The Vladimir Ilich Lenin Higher Party School (Shkolla e Lartë e Partisë “V.I. Lenin”) was a university-level education institution that existed in Albania during the period of Communist rule. It was founded on August 11, 1945, and closed in 1991. The school was accessible to all who had finished high school education. Many of the students were already graduates in other fields in other institutions of higher education in Albania. In addition to a high school education, the other criterion for admission was loyalty to the Party. The studies lasted two years, without having to face exams or other academic testing, nor a final thesis or exam whatsoever. All the classes were about Marxist-Leninist theory, Communist Party history and similar.

The last Director (Rector, Chancellor) of the School was Nexhmije Hoxha, the widow of Enver Hoxha, the dictator of Albania from 1944 until 1985, his death.
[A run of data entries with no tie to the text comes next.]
(** C10 (order of subscription).  The openings notifier is subscribed to
    first: when [subscribe] returns, the main source has delivered its
    values after everything the openings notifier delivered, so every array
    that is in [buffers] holds all of these values (unless an error has
    stopped the operator before line 90, in which case it holds none). *)
Theorem openings_subscribed_first openings vs :
  let st := bufferToggle openings (Next <$> vs) in
  buffers st = buffers (subscribing openings) /\
  (forall r, r ∈ buffers st ->
     heap_values st !! r = Some (if isStopped st then [] else vs)) /\
  (forall os,
     openings = Next <$> os ->
     (forall openValue, closingSelector openValue = []) ->
     buffers st = seq 0 (length os) /\ isStopped st = false).
Proof.
  simpl. unfold bufferToggle.
  set (st0 := subscribing openings).
  pose proof (Inv_reachable _ (subscribing_reachable openings)) as HI.
  fold st0 in HI.
  assert (forall r, r ∈ buffers st0 -> heap_values st0 !! r = Some []) as Hempty.
  { intros r Hr. pose proof (inv_bound _ _ HI) as Hb.
    rewrite Forall_forall in Hb. specialize (Hb _ Hr). simpl in Hb.
    destruct (lookup_lt_is_Some_2 (heap_values st0) r) as [l Hl].
    { unfold heap_values. by rewrite length_fmap. }
    pose proof (heap_values_subscribing openings) as Hall. fold st0 in Hall.
    rewrite Forall_lookup in Hall. by rewrite Hl, (Hall _ _ Hl). }
  assert (buffers (foldl (fun s n => source_notify n s) (subscribe_source st0)
                     (Next <$> vs)) = buffers st0 /\
          isStopped (foldl (fun s n => source_notify n s) (subscribe_source st0)
                       (Next <$> vs)) = isStopped st0 /\
          forall r, r ∈ buffers st0 ->
            heap_values (foldl (fun s n => source_notify n s) (subscribe_source st0)
                           (Next <$> vs)) !! r =
            Some (if isStopped st0 then [] else vs)) as (Hb & Hs & Hv).
  { destruct (isStopped st0) eqn:Hstop.
    - rewrite source_sync_closed by (simpl; by rewrite Hstop).
      simpl. split; [done|]. split; [done|]. exact Hempty.
    - destruct (source_sync_values vs (subscribe_source st0)) as (Hb & Hs & Hv).
      { simpl. apply sorted_lt_NoDup, HI. }
      { simpl. by rewrite Hstop. }
      split; [done|]. split; [by rewrite Hs|].
      intros r Hr. rewrite (Hv r Hr).
      change (heap_values (subscribe_source st0)) with (heap_values st0).
      by rewrite (Hempty r Hr). }
  split; [done|]. split.
  - intros r Hr. rewrite Hb in Hr. rewrite Hs. by apply Hv.
  - intros os -> Hsel.
    destruct (subscribing_values os Hsel) as (Hb' & _ & _ & Hs').
    fold st0 in Hb', Hs'. by rewrite Hb, Hs.
Qed.

(** ** Further properties: what the consumer holds *)

Lemma emitted_deliver n st :
  emitted (deliver n st) =
  emitted st ++ match n with Next r => [r] | _ => [] end.
Proof. unfold emitted. simpl. rewrite omap_app. by destruct n. Qed.

Lemma emitted_subscriber_next r st :
  emitted (subscriber_next r st) = emitted st ++ (if isStopped st then [] else [r]).
Proof.
  unfold subscriber_next. destruct (isStopped st); [by rewrite app_nil_r|].
  apply (emitted_deliver (Next r)).
Qed.

Lemma emitted_subscriber_error e st : emitted (subscriber_error e st) = emitted st.
Proof.
  unfold subscriber_error. destruct (isStopped st); [done|].
  change (emitted (deliver (Error e) st) = emitted st).
  by rewrite emitted_deliver, app_nil_r.
Qed.

Lemma buffers_subscriber_error e st : buffers (subscriber_error e st) = buffers st.
Proof. unfold subscriber_error. by destruct (isStopped st). Qed.

Lemma elem_of_arrRemove_ne bs k r : r ∈ bs -> r <> k -> r ∈ arrRemove bs k.
Proof.
  induction bs as [|x bs IH]; simpl; [done|].
  intros [->|Hr]%elem_of_cons Hne.
  - case_decide; [done|]. by left.
  - case_decide; [done|]. right. by apply IH.
Qed.

Lemma elem_of_arrRemove_1 bs k r : r ∈ arrRemove bs k -> r ∈ bs.
Proof.
  induction bs as [|x bs IH]; simpl; [done|].
  case_decide; [by right|].
  intros [->|Hr]%elem_of_cons; [by left|right; by apply IH].
Qed.

Lemma gone_emit k st : NoDup (buffers st) -> gone st -> gone (emit k st).
Proof.
  intros Hnd Hg r. unfold emit.
  change (r ∈ emitted (subscriber_next k (set_buffers (arrRemove (buffers st) k) st)) ->
          r ∉ buffers (subscriber_next k (set_buffers (arrRemove (buffers st) k) st))).
  rewrite emitted_subscriber_next, buffers_subscriber_next. simpl.
  intros [Hr|Hr]%elem_of_app.
  - intros Hin%elem_of_arrRemove_1. by apply (Hg r).
  - destruct (isStopped st); [by apply elem_of_nil in Hr|].
    apply list_elem_of_singleton in Hr as ->.
    rewrite elem_of_arrRemove by done. tauto.
Qed.

Lemma gone_closing_notify p k n st :
  Inv p st -> gone st -> gone (closing_notify k n st).
Proof.
  intros HI Hg. unfold closing_notify.
  destruct (heap st !! k) as [b|]; [|done].
  destruct (innerClosed b); [done|].
  pose proof (sorted_lt_NoDup _ (inv_sorted _ _ HI)) as Hnd.
  destruct n as [x|e|].
  - by apply gone_emit.
  - intros r. simpl.
    change (r ∈ emitted (subscriber_error e st) -> r ∉ buffers (subscriber_error e st)).
    rewrite emitted_subscriber_error, buffers_subscriber_error. apply Hg.
  - apply (gone_emit k st Hnd Hg).
Qed.

Lemma gone_closing_sync p k ns st :
  Inv p st -> gone st -> gone (foldl (fun s n => closing_notify k n s) st ns).
Proof.
  revert st. induction ns as [|n ns IH]; intros st HI Hg; simpl; [done|].
  apply IH; [by apply Inv_closing_notify|by apply (gone_closing_notify p)].
Qed.

Lemma gone_openings_next openValue st :
  Inv None st -> gone st -> gone (openings_next openValue st).
Proof.
  intros HI Hg. unfold openings_next.
  set (st1 := set_buffers _ _).
  assert (gone st1) as Hg1.
  { intros r Hr. simpl. rewrite elem_of_app, list_elem_of_singleton.
    pose proof (emitted_allocated st r HI Hr). specialize (Hg r Hr).
    intros [?|?]; [done|lia]. }
  pose proof (gone_closing_sync _ (length (heap st)) (closingSelector openValue)
                st1 (Inv_pushed st HI) Hg1) as Hg2.
  exact Hg2.
Qed.

Lemma gone_step st ev : Inv None st -> gone st -> gone (step st ev).
Proof.
  intros HI Hg. destruct ev as [[o|e|]|[v|e|]|k n|]; simpl.
  - unfold openings_notify. destruct (openingsSub st); [done|].
    by apply gone_openings_next.
  - unfold openings_notify. destruct (openingsSub st); [done|].
    intros r.
    change (r ∈ emitted (subscriber_error e st) -> r ∉ buffers (subscriber_error e st)).
    rewrite emitted_subscriber_error, buffers_subscriber_error. apply Hg.
  - unfold openings_notify. by destruct (openingsSub st).
  - unfold source_notify. by destruct (sourceSub st) as [[]|].
  - unfold source_notify. destruct (sourceSub st) as [[]|]; [done| |done].
    intros r.
    change (r ∈ emitted (subscriber_error e st) -> r ∉ buffers (subscriber_error e st)).
    rewrite emitted_subscriber_error, buffers_subscriber_error. apply Hg.
  - unfold source_notify. destruct (sourceSub st) as [[]|]; [done| |done].
    intros r _.
    assert (buffers (subscriber_complete (shift_all (buffers st) st)) = []) as Hb.
    { unfold subscriber_complete.
      destruct (isStopped (shift_all (buffers st) st)); simpl;
        by apply buffers_shift_all. }
    simpl. rewrite Hb. apply not_elem_of_nil.
  - by apply (gone_closing_notify None).
  - done.
Qed.

Lemma gone_reachable st : reachable st -> gone st.
Proof.
  intros Hreach. induction Hreach as [|st' ev Hst' IH|st' Hst' IH Hsub].
  - intros r Hr. by apply elem_of_nil in Hr.
  - apply gone_step; [by apply Inv_reachable|done].
  - done.
Qed.

(** The calls made on the consumer are never taken back. *)
Lemma received_closing_notify k n st :
  exists l, received (closing_notify k n st) = received st ++ l /\
            Forall (fun m => m = Next k \/ exists e, m = Error e) l.
Proof.
  unfold closing_notify.
  destruct (heap st !! k) as [b|]; [|exists []; by rewrite app_nil_r].
  destruct (innerClosed b); [exists []; by rewrite app_nil_r|].
  assert (exists l, received (emit k st) = received st ++ l /\
                    Forall (fun m => m = Next k \/ exists e, m = Error e) l) as Hemit.
  { unfold emit, subscriber_next. simpl. destruct (isStopped st); simpl.
    - exists []. by rewrite app_nil_r.
    - exists [Next k]. split; [done|]. repeat constructor. }
  destruct n as [x|e|]; [done| |done].
  unfold subscriber_error. simpl. destruct (isStopped st); simpl.
  - exists []. by rewrite app_nil_r.
  - exists [Error e]. split; [done|]. constructor; [right; by exists e|constructor].
Qed.

Lemma received_closing_sync k ns st :
  exists l, received (foldl (fun s n => closing_notify k n s) st ns) = received st ++ l /\
            Forall (fun m => m = Next k \/ exists e, m = Error e) l.
Proof.
  revert st. induction ns as [|n ns IH]; intros st; simpl.
  - exists []. by rewrite app_nil_r.
  - destruct (received_closing_notify k n st) as (l1 & H1 & HF1).
    destruct (IH (closing_notify k n st)) as (l2 & H2 & HF2).
    exists (l1 ++ l2). split; [by rewrite H2, H1, app_assoc|].
    by apply Forall_app.
Qed.

Lemma received_step st ev : exists l, received (step st ev) = received st ++ l.
Proof.
  assert (forall e st0, exists l, received (subscriber_error e st0) = received st0 ++ l)
    as Herr.
  { intros e st0. unfold subscriber_error. destruct (isStopped st0); simpl.
    - exists []. by rewrite app_nil_r.
    - by exists [Error e]. }
  destruct ev as [[o|e|]|[v|e|]|k n|]; simpl.
  - unfold openings_notify. destruct (openingsSub st); [exists []; by rewrite app_nil_r|].
    unfold openings_next. simpl.
    destruct (received_closing_sync (length (heap st)) (closingSelector o)
                (set_buffers (buffers st ++ [length (heap st)])
                   (set_heap (heap st ++ [mkBuffer [] false false (isStopped st)]) st)))
      as (l & Hl & _).
    by exists l.
  - unfold openings_notify. destruct (openingsSub st); [exists []; by rewrite app_nil_r|].
    apply (Herr e st).
  - unfold openings_notify. destruct (openingsSub st); exists []; by rewrite app_nil_r.
  - unfold source_notify.
    destruct (sourceSub st) as [[]|]; exists []; by rewrite app_nil_r.
  - unfold source_notify.
    destruct (sourceSub st) as [[]|]; [exists []; by rewrite app_nil_r|
                                       |exists []; by rewrite app_nil_r].
    apply (Herr e st).
  - unfold source_notify.
    destruct (sourceSub st) as [[]|]; [exists []; by rewrite app_nil_r|
                                       |exists []; by rewrite app_nil_r].
    destruct (isStopped st) eqn:Hs.
    + destruct (quiet_shift_all (buffers st) st Hs) as [Hs' Hr].
      unfold subscriber_complete. simpl. rewrite Hs'.
      exists []. by rewrite app_nil_r.
    + destruct (shift_all_live (buffers st) st Hs) as [Hr Hs'].
      unfold subscriber_complete. simpl. rewrite Hs'. simpl. rewrite Hr.
      exists ((Next <$> buffers st) ++ [Complete]). by rewrite app_assoc.
  - destruct (received_closing_notify k n st) as (l & Hl & _). by exists l.
  - exists []. by rewrite app_nil_r.
Qed.

Lemma emitted_step st ev r : r ∈ emitted st -> r ∈ emitted (step st ev).
Proof.
  intros Hr. destruct (received_step st ev) as [l Hl].
  unfold emitted. rewrite Hl, omap_app, elem_of_app. by left.
Qed.

Lemma heap_values_subscriber_complete st :
  heap_values (subscriber_complete st) = heap_values st.
Proof.
  unfold subscriber_complete. destruct (isStopped st); [done|].
  by rewrite heap_values_unsubscribe.
Qed.

Lemma heap_values_frame st ev :
  is_value ev = false ->
  heap_values (step st ev) = heap_values st \/
  (is_opening ev = true /\ heap_values (step st ev) = heap_values st ++ [[]]).
Proof.
  intros Hev. destruct ev as [[o|e|]|[v|e|]|k n|]; simpl in *; try done.
  - destruct (heap_values_openings_notify (Next o) st) as [H|H]; [by left|by right].
  - left. unfold openings_notify. destruct (openingsSub st); [done|].
    apply (heap_values_subscriber_error e st).
  - left. unfold openings_notify. by destruct (openingsSub st).
  - left. unfold source_notify. destruct (sourceSub st) as [[]|]; [done| |done].
    apply (heap_values_subscriber_error e st).
  - left. unfold source_notify. destruct (sourceSub st) as [[]|]; [done| |done].
    change (heap_values (subscriber_complete (shift_all (buffers st) st)) = heap_values st).
    by rewrite heap_values_subscriber_complete, heap_values_shift_all.
  - left. apply heap_values_closing_notify.
  - left. apply heap_values_unsubscribe.
Qed.

(** X1 (arrays are handed over for good).  An array that was handed to the
    consumer is not in [buffers] then or at any later moment, and its
    contents never change again: the consumer can keep the reference. *)
Theorem emitted_array_is_frozen st st' r :
  reachable st -> r ∈ emitted st -> reaches st st' ->
  r ∈ emitted st' /\ (r ∉ buffers st') /\
  heap_values st' !! r = heap_values st !! r.
Proof.
  intros Hreach Hr Hst'.
  induction Hst' as [|st' ev Hst' IH|st' Hst' IH Hsub].
  - split; [done|]. split; [by apply gone_reachable|done].
  - destruct IH as (Hem & Hnot & Hval).
    assert (reachable st') as Hreach' by (by apply (reaches_trans initial st st')).
    pose proof (Inv_reachable st' Hreach') as HI.
    split; [by apply emitted_step|].
    split; [apply gone_reachable; [by apply reaches_step|by apply emitted_step]|].
    rewrite <-Hval. destruct (is_value ev) eqn:Hev.
    + destruct ev as [n|[v|e|]|k n|]; try done. simpl.
      unfold source_notify. destruct (sourceSub st') as [[]|]; [done| |done].
      rewrite push_all_lookup by apply sorted_lt_NoDup, HI.
      rewrite decide_False by done. by destruct (heap_values st' !! r).
    + destruct (heap_values_frame st' ev Hev) as [-> | [_ ->]]; [done|].
      apply lookup_app_l. unfold heap_values. rewrite length_fmap.
      by apply emitted_allocated.
  - done.
Qed.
Nexhmije herself was without a formal higher education, because there were no universities in Albania until the communist period. Previous directors included Fiqrete Shehu, the wife of long-time prime minister Mehmet Shehu.

Students were given a two-year scholarship (the duration of the studies) of 800 Albanian lek per month. This was twice the salary of a factory worker and thrice the salary of a peasant worker. For the duration of their studies, the students were given free student housing for themselves and family.